Furthermore, the Seventh Circuit noted that Lewis was a mere guest, not a resident. While it is true that hotel guests have some legitimate expectations of privacy, they cannot exclude others from entering a hallway—particularly where, as here, an exterior hallway is accessible from a staircase leading directly to the parking lot. In fact, the Supreme Court has recognized that, when a person engages a hotel room, he undoubtedly gives implied or express permission to such persons as maids, janitors, or repairmen to enter his room in the performance of their duties. If hotel guests have only a limited right to exclude hotel staff from a room, then it is hard to see how guests at the Red Roof Inn could reasonably expect to be free of dog sniffs in the exterior hallway.

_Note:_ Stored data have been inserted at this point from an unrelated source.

Lemma kept_indexPrimary ind m o fileChanged p file st :
  kept p (a_photo (indexPrimary ind m o fileChanged p file st)).
Proof.
  unfold indexPrimary.
  pose proof (kept_classifyPrimary ind m o fileChanged p) as K1.
  destruct (classifyPrimary ind m o fileChanged p) as [labels p1].
  pose proof (kept_readMetaData m o fileChanged p1 file) as K2.
  destruct (readMetaData m o fileChanged p1 file) as [p2 file2].
  pose proof (kept_readCamera m o fileChanged p2 st) as K3.
  destruct (readCamera m o fileChanged p2 st) as [p3 st3].
  pose proof (kept_readLocation ind m o fileChanged labels p3 st3) as K4.
  destruct (readLocation ind m o fileChanged labels p3 st3) as [[[kw labels4] p4] st4].
  cbn [fst snd a_photo] in *.
  eapply kept_trans; [|apply kept_defaultTakenAt].
  eapply kept_trans; [|apply kept_synthTitle].
  repeat (eapply kept_trans; [|eassumption]). apply kept_refl.
Qed.

Lemma kept_indexXMP ind m p : kept p (indexXMP ind m p).
Proof.
  unfold indexXMP. destruct (meta_XMP ind _) as [data [e|]]; [apply kept_refl|].
  eapply kept_trans; [|apply kept_set_Description].
  destruct (_ && _) eqn:E; [|apply kept_refl].
  apply kept_set_PhotoTitle. left.
  apply andb_prop in E as [_ E]. by apply negb_true_iff in E.
Qed.

Lemma kept_yearMonth p : kept p (yearMonth p).
Proof. unfold yearMonth. kept_chain. Qed.

Lemma kept_photoKeywords m o fileChanged filePath fileBase file labels kw p :
  kept p (photoKeywords m o fileChanged filePath fileBase file labels kw p).
Proof. unfold photoKeywords. destruct (_ && _); auto with kept. Qed.

Lemma kept_estimateLocation s p : kept p (estimateLocation s p).
Proof.
  unfold estimateLocation. destruct (nearest _ _) as [r|]; [|apply kept_refl].
  destruct (entity.Photo.HasPlace r); [|apply kept_refl].
  destruct (entity.Photo.Place r); [|apply kept_refl]. kept_chain.
Qed.

Lemma kept_analyse ind m o originalName q st :
  kept (q_photo q) (a_photo (analyse ind m o originalName q st)).
Proof.
  unfold analyse. cbn [a_photo].
  eapply kept_trans; [|apply kept_photoKeywords].
  eapply kept_trans; [|apply kept_yearMonth].
  set (p0 := entity.Photo.set_PhotoName _ _).
  assert (kept (q_photo q) p0) as K0 by (subst p0; kept_chain).
  eapply kept_trans; [exact K0|].
  destruct (entity.File.FilePrimary _); [apply kept_indexPrimary|].
  destruct (MediaFile.IsXMP m); cbn [a_photo]; [apply kept_indexXMP|apply kept_refl].
Qed.

(** *** What the analyses keep of a file *)

Lemma file_kept_refl f : file_kept f f.
Proof. by repeat split. Qed.

Lemma file_kept_trans f1 f2 f3 : file_kept f1 f2 -> file_kept f2 f3 -> file_kept f1 f3.
Proof. intros (?&?&?) (?&?&?). repeat split; congruence. Qed.

Lemma file_kept_adoptUniqueID metaData f : file_kept f (adoptUniqueID metaData f).
Proof. unfold adoptUniqueID. by destruct (_ <? _). Qed.

Lemma file_kept_readMetaData m o fileChanged p f :
  file_kept f (snd (readMetaData m o fileChanged p f)).
Proof.
  unfold readMetaData. destruct (_ || _); [|apply file_kept_refl].
  destruct (MediaFile.MetaData m) as [metaData [e|]]; cbn [snd];
    [apply file_kept_refl|apply file_kept_adoptUniqueID].
Qed.

Lemma file_kept_fileFields m originalName fileName fileHash f :
  file_kept f (fileFields m originalName fileName fileHash f).
Proof.
  unfold fileFields. destruct (MediaFile.Stat m) as [fileSize fileModified].
  by destruct (negb _).
Qed.

Lemma file_kept_fileColors ind m o fileChanged f :
  file_kept f (fileColors ind m o fileChanged f).
Proof.
  unfold fileColors. destruct (_ && _); [|apply file_kept_refl].
  by destruct (MediaFile.Colors m _) as [p [e|]].
Qed.

Lemma file_kept_fileDimensions m o fileChanged f :
  file_kept f (fileDimensions m o fileChanged f).
Proof.
  unfold fileDimensions. destruct (_ && _); [|apply file_kept_refl].
  by destruct (_ && _).
Qed.
(** X17. The route's 400 as the client shows it: for a description of
    white space only, sent without the form's check, the provider is not
    called, and the client ends with no evaluation and the message with the
    status; the route's own error text is not shown. *)
Theorem blank_description_from_the_client page env w idea st :
  (utf8_length (request_body idea) <=? json_limit)%N = true ->
  forallb isSpace idea = true ->
  let st' := handleEvaluate (server page env w) idea st in
  st' = AppState JNull false (Some (str "HTTP error! status: 400"))
  /\ App st' = Form false (Some (str "HTTP error! status: 400"))
  /\ sent (snd (handle_evaluate env (body_with idea) w)) = sent w.
Proof.
  intros Hl Hs. cbv zeta.
  assert (Hh : handle_evaluate env (body_with idea) w = (Normal reply_400, w)).
  { apply (handle_blank env (body_with idea) idea w eq_refl).
    apply trim_blank. exact Hs. }
  unfold handleEvaluate, fetch_evaluation, server.
  rewrite (express_json_request idea Hl), Hh.
  split; [reflexivity|]. split; reflexivity.
Qed.

Lemma blank_description_from_the_client_witness :
  let st' := handleEvaluate
               (server (fun _ => []) (Env (Some (str "hf_token")) None None)
                  (mock_world (Throw (MkError Error (str "unreachable")))))
               [32%N; 10%N; 9%N] initial in
  st' = AppState JNull false (Some (str "HTTP error! status: 400"))
  /\ App st' = Form false (Some (str "HTTP error! status: 400"))
  /\ sent (snd (handle_evaluate (Env (Some (str "hf_token")) None None)
                  (body_with [32%N; 10%N; 9%N])
                  (mock_world (Throw (MkError Error (str "unreachable"))))))
     = sent (mock_world (Throw (MkError Error (str "unreachable")))).
Proof.
  apply (blank_description_from_the_client (fun _ => [])
           (Env (Some (str "hf_token")) None None)
           (mock_world (Throw (MkError Error (str "unreachable"))))
           [32%N; 10%N; 9%N] initial).
  - reflexivity.
  - reflexivity.
Defined.

(** X18. A description too long for the JSON middleware: when the request
    body is over 100kb the route is not reached, the answer is 413, and the
    client ends with no evaluation and the message with that status. *)
Theorem long_description_is_refused page env w idea st :
  (utf8_length (request_body idea) <=? json_limit)%N = false ->
  let st' := handleEvaluate (server page env w) idea st in
  st' = AppState JNull false (Some (str "HTTP error! status: 413"))
  /\ App st' = Form false (Some (str "HTTP error! status: 413")).
Proof.
  intros Hl. cbv zeta.
  unfold handleEvaluate, fetch_evaluation, server, express_json.
  rewrite Hl. split; reflexivity.
Qed.
(** X15: of two calls of [generateBrief] that both miss a cold cache,
    the one whose sources answer last decides what the cache holds: a
    later call within 5 minutes is served that brief, whichever call
    started first. *)
Theorem concurrent_calls_last_writer (st : Storage) (t0 t1 t2 : Z) (c0 c1 : Clock)
    (e0 e1 : list EmailThread.t) (v0 v1 : list CalendarEvent.t) :
  st !! BRIEF_CACHE_KEY = None →
  t2 - t_cache c1 ≤ 5 * 60 * 1000 → t2 - t_cache c0 ≤ 5 * 60 * 1000 →
  (getCachedBrief t2
     (storage (run [cache_read 0 t0; cache_read 1 t1;
                    sources_answered 0 c0 e0 v0; sources_answered 1 c1 e1 v1]
                 (invoked 2 st)))).1
    = Some (assemble (t_id c1) (t_stamp c1) e1 v1) ∧
  (getCachedBrief t2
     (storage (run [cache_read 0 t0; cache_read 1 t1;
                    sources_answered 1 c1 e1 v1; sources_answered 0 c0 e0 v0]
                 (invoked 2 st)))).1
    = Some (assemble (t_id c0) (t_stamp c0) e0 v0).
Proof.
  intros Hcold H1 H0.
  assert (∀ now, getCachedBrief now st = (None, st)) as Hmiss
    by (intros now; apply getCachedBrief_absent; by left).
  unfold run, invoked. simpl. rewrite !Hmiss. simpl. rewrite ?Hmiss. simpl.
  split.
  - rewrite (getCachedBrief_fresh t2 _ (assemble (t_id c1) (t_stamp c1) e1 v1) (t_cache c1));
      [done|apply cacheBrief_lookup_data|apply cacheBrief_lookup_time|].
    unfold BRIEF_CACHE_DURATION. lia.
  - rewrite (getCachedBrief_fresh t2 _ (assemble (t_id c0) (t_stamp c0) e0 v0) (t_cache c0));
      [done|apply cacheBrief_lookup_data|apply cacheBrief_lookup_time|].
    unfold BRIEF_CACHE_DURATION. lia.
Qed.
(** X14.  [trace_boundary_rays] with at most the [use_named_tuples]
    keyword, when every sample is traced or fails with a trace error that
    carries its package: it returns one list of rim rays per field, each
    with one package per pupil ray, and has stored in every field's
    [pupil_rays] the dict of that field's list.  With any other keyword
    the first field's call is a TypeError and nothing is stored. *)
Theorem trace_boundary_rays_stores
    (opt_model : OpticalModel) (fields : list Field)
    (ray_labels : list string) (named : option bool) :
  (forall fld p w, In fld fields ->
     recoverable (call_trace_base opt_model p fld w no_kwargs)) ->
  (exists rayset,
     trace_boundary_rays opt_model fields ray_labels
                         (mkKwargs None named None None None None)
       = (Ret rayset, map (boundary_ray_dict ray_labels) rayset) /\
     List.length rayset = List.length fields /\
     Forall (fun rim => List.length rim = List.length (pupil_rays opt_model))
            rayset) /\
  (forall kw,
     fields <> [] ->
     kw_apply_vignetting kw <> None \/ kw_check_apertures kw <> None \/
     kw_output_filter kw <> None \/ kw_rayerr_filter kw <> None \/
     kw_image_pt kw <> None ->
     trace_boundary_rays opt_model fields ray_labels kw = (Raise TypeError, [])).
Proof.
  intros Hrec. split.
  - unfold trace_boundary_rays. cbv zeta.
    destruct (trace_boundary_rays_loop_total opt_model ray_labels named
                (central_wavelength (seq_model opt_model)) fields Hrec [] [])
      as [rims [Hloop [Hlen Hlens]]].
    exists rims. now rewrite Hloop.
  - intros kw Hne Hkw. destruct fields as [|fld rest]; [now elim Hne|].
    unfold trace_boundary_rays. cbv zeta. cbn [trace_boundary_rays_loop].
    unfold call_trace_boundary_rays_at_field.
    destruct (kw_apply_vignetting kw); [reflexivity|].
    destruct (kw_check_apertures kw); [reflexivity|].
    destruct (kw_output_filter kw); [reflexivity|].
    destruct (kw_rayerr_filter kw); [reflexivity|].
    destruct (kw_image_pt kw); [reflexivity|].
    destruct Hkw as [H|[H|[H|[H|H]]]]; now elim H.
Qed.

Lemma ray_list_loop_returns (opt_model : OpticalModel) (fld : Field)
    (named : bool) :
  forall ray_list wvl rayset rays (rim_rays : list (@RayPkg F)),
    ray_list_loop opt_model fld ray_list wvl rayset = Ret rays ->
    exists rim,
      boundary_rays_loop opt_model fld named ray_list wvl rim_rays
        = Ret (rim_rays ++ rim) /\
      rays = rayset ++ map pkg_ray rim /\
      List.length rim = List.length ray_list.
Proof.
  induction ray_list as [|p rest IH]; intros wvl rayset rays rim_rays H.
  - cbn in H. injection H as <-. exists []. cbn. now rewrite !app_nil_r.
  - cbn [ray_list_loop] in H. cbn [boundary_rays_loop].
    destruct (call_trace_base opt_model p fld wvl no_kwargs) as [pkg|e];
      [|discriminate].
    cbn [Py.bind] in H |- *. rewrite repack_same.
    destruct (IH _ _ _ (rim_rays ++ [pkg]) H) as [rim [Hloop [-> Hlen]]].
    exists (pkg :: rim). rewrite Hloop, <- !app_assoc. cbn.
    repeat split. now rewrite Hlen.
Qed.

Lemma ray_list_loop_total (opt_model : OpticalModel) (fld : Field) :
  forall ray_list,
    (forall p w, In p ray_list ->
       Py.returns (call_trace_base opt_model p fld w no_kwargs)) ->
    forall wvl rayset,
      Py.returns (ray_list_loop opt_model fld ray_list wvl rayset).
Proof.
  induction ray_list as [|p rest IH]; intros Hall wvl rayset.
  - now exists rayset.
  - cbn [ray_list_loop].
    destruct (Hall p wvl (or_introl eq_refl)) as [pkg ->]. cbn [Py.bind].
    apply IH. intros q w Hq. apply Hall. now right.
Qed.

Accordingly, the Seventh Circuit affirmed the District Court’s denial of Lewis’ motion to suppress, and the Seventh Circuit affirmed the Lewis’ conviction. According to the Seventh Circuit, Lewis lacked a reasonable expectation of privacy in the exterior hallway of his hotel where the dog sniff occurred. And, regardless of whether the Government’s use of real-time cellphone tracking data amounted to a search, the good-faith exception applied. Finally, because the District Court correctly denied Lewis’ motion to suppress, the Seventh Circuit did not address his sufficiency of the remaining evidence argument.